··· SUPPLIED RECORDS
(** One pass of the loop over the tool calls of a response: it does not
    raise, and what it appends to the history ends with a tool entry for
    the call, whether the call succeeded or not. *)
Lemma run_tool_call_answers (tc : ToolCall) (st : state) (h : list Message) :
  heap st !! v_history st = Some h ->
  exists st' block,
    run_tool_call tc st = (Ok tt, st')
    /\ heap st' !! v_history st' = Some (h ++ block) /\ answers tc block
    /\ frame st st' /\ requests st' = requests st.
Proof.
  intros H.
  destruct (run_tool_call_frame tc st) as (st' & E & Hf & Hr & _).
  exists st'.
  assert (Hheap : exists block, heap st' !! v_history st = Some (h ++ block)
                                /\ answers tc block).
  2:{ destruct Hheap as (block & Hb & Ha). exists block.
      pose proof Hf as (_ & _ & Hv & _). rewrite Hv. tauto. }
  clear Hf Hr. revert E. unfold run_tool_call.
  assert (Hbody : exists r s1 pre,
             (args <- lift (json_repair_loads (tc_arguments tc)) ;;
              tool_response <- session_tool_call (tc_name tc) args ;;
              history <- gets v_history ;;
              history <- _append_history history tc tool_response ;;
              modify (set_history history) ;;
              v <- _verbose_tool_use (tc_name tc) args tool_response ;;
              modify (fun s => set_ans (v_ans s ++ v) s)) st = (r, s1)
             /\ heap s1 !! v_history st = Some (h ++ pre)
             /\ v_history s1 = v_history st
             /\ match r with
                | Ok _ => answers tc pre
                | Raise _ => Forall (entry_of tc) pre
                end).
  { destruct (json_repair_loads (tc_arguments tc)) as [e | args].
    { eexists _, _, []. split; [reflexivity|]. rewrite app_nil_r. repeat split; auto. }
    erewrite bind_ok by reflexivity.
    destruct (toolcall_session (tool_runs st) (tc_name tc) args)
      as [e | tool_response] eqn:Es.
    { erewrite bind_raise by (unfold session_tool_call; rewrite Es; reflexivity).
      eexists _, _, []. split; [reflexivity|]. rewrite app_nil_r. repeat split; auto. }
    erewrite bind_ok by (unfold session_tool_call; rewrite Es; reflexivity).
    erewrite bind_ok by reflexivity.
    set (s0 := set_tool_runs (S (tool_runs st)) st).
    change (v_history s0) with (v_history st).
    destruct (_append_history_adds (v_history st) tc tool_response s0 h H)
      as (r & s1 & block & E & Hb & Ha & (_ & _ & Hv & _) & Hl).
    destruct r as [l | e].
    2:{ erewrite bind_raise by exact E. eexists _, _, block. split; [reflexivity|].
        split; [exact Hb|]. split; [exact Hv | apply Ha]. }
    erewrite bind_ok by exact E. erewrite bind_ok by reflexivity.
    rewrite (Hl l eq_refl).
    destruct (_verbose_tool_use_state (tc_name tc) args tool_response
                (set_history (v_history st) s1)) as (r & Ev).
    destruct r as [v | e].
    - erewrite bind_ok by exact Ev. eexists _, _, block. split; [reflexivity|].
      simpl. split; [exact Hb|]. split; [reflexivity | exact Ha].
    - erewrite bind_raise by exact Ev. eexists _, _, block. split; [reflexivity|].
      simpl. split; [exact Hb|]. split; [reflexivity | apply Ha]. }
  destruct Hbody as (r & s1 & pre & Eb & Hb & Hv & Hpre).
  erewrite bind_ok by (apply try_except_eq; exact Eb).
  destruct r as [[] | e].
  - intros E. injection E as <-. exists pre. tauto.
  - erewrite bind_ok by reflexivity. rewrite Hv.
    destruct (list_append_adds (v_history st) (tool_error_message tc e) s1 (h ++ pre) Hb)
      as (s2 & E2 & Hb2 & _).
    erewrite bind_ok by exact E2.
    destruct (_verbose_tool_use_error (tc_name tc) (exn_str e) s2) as (v & Ev).
    erewrite bind_ok by exact Ev.
    intros E. injection E as <-. exists (pre ++ [tool_error_message tc e]).
    simpl. rewrite app_assoc. split; [exact Hb2|]. split.
    + apply Forall_app. split; [exact Hpre|]. constructor; [|constructor].
      right. simpl. tauto.
    + exists (tool_error_message tc e). rewrite last_snoc. simpl. tauto.
Qed.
······
**WORK REQUIRED**
Only one stretch of the entries above is wanted: the lines from the one containing "split; [exact Hb|]. split; [exact" through the one containing "erewrite bind_ok by (apply". Please reproduce it exactly.

**EXERCISE SOLUTION**
        split; [exact Hb|]. split; [exact Hv | apply Ha]. }
    erewrite bind_ok by exact E. erewrite bind_ok by reflexivity.
    rewrite (Hl l eq_refl).
    destruct (_verbose_tool_use_state (tc_name tc) args tool_response
                (set_history (v_history st) s1)) as (r & Ev).
    destruct r as [v | e].
    - erewrite bind_ok by exact Ev. eexists _, _, block. split; [reflexivity|].
      simpl. split; [exact Hb|]. split; [reflexivity | exact Ha].
    - erewrite bind_raise by exact Ev. eexists _, _, block. split; [reflexivity|].
      simpl. split; [exact Hb|]. split; [reflexivity | apply Ha]. }
  destruct Hbody as (r & s1 & pre & Eb & Hb & Hv & Hpre).
  erewrite bind_ok by (apply try_except_eq; exact Eb).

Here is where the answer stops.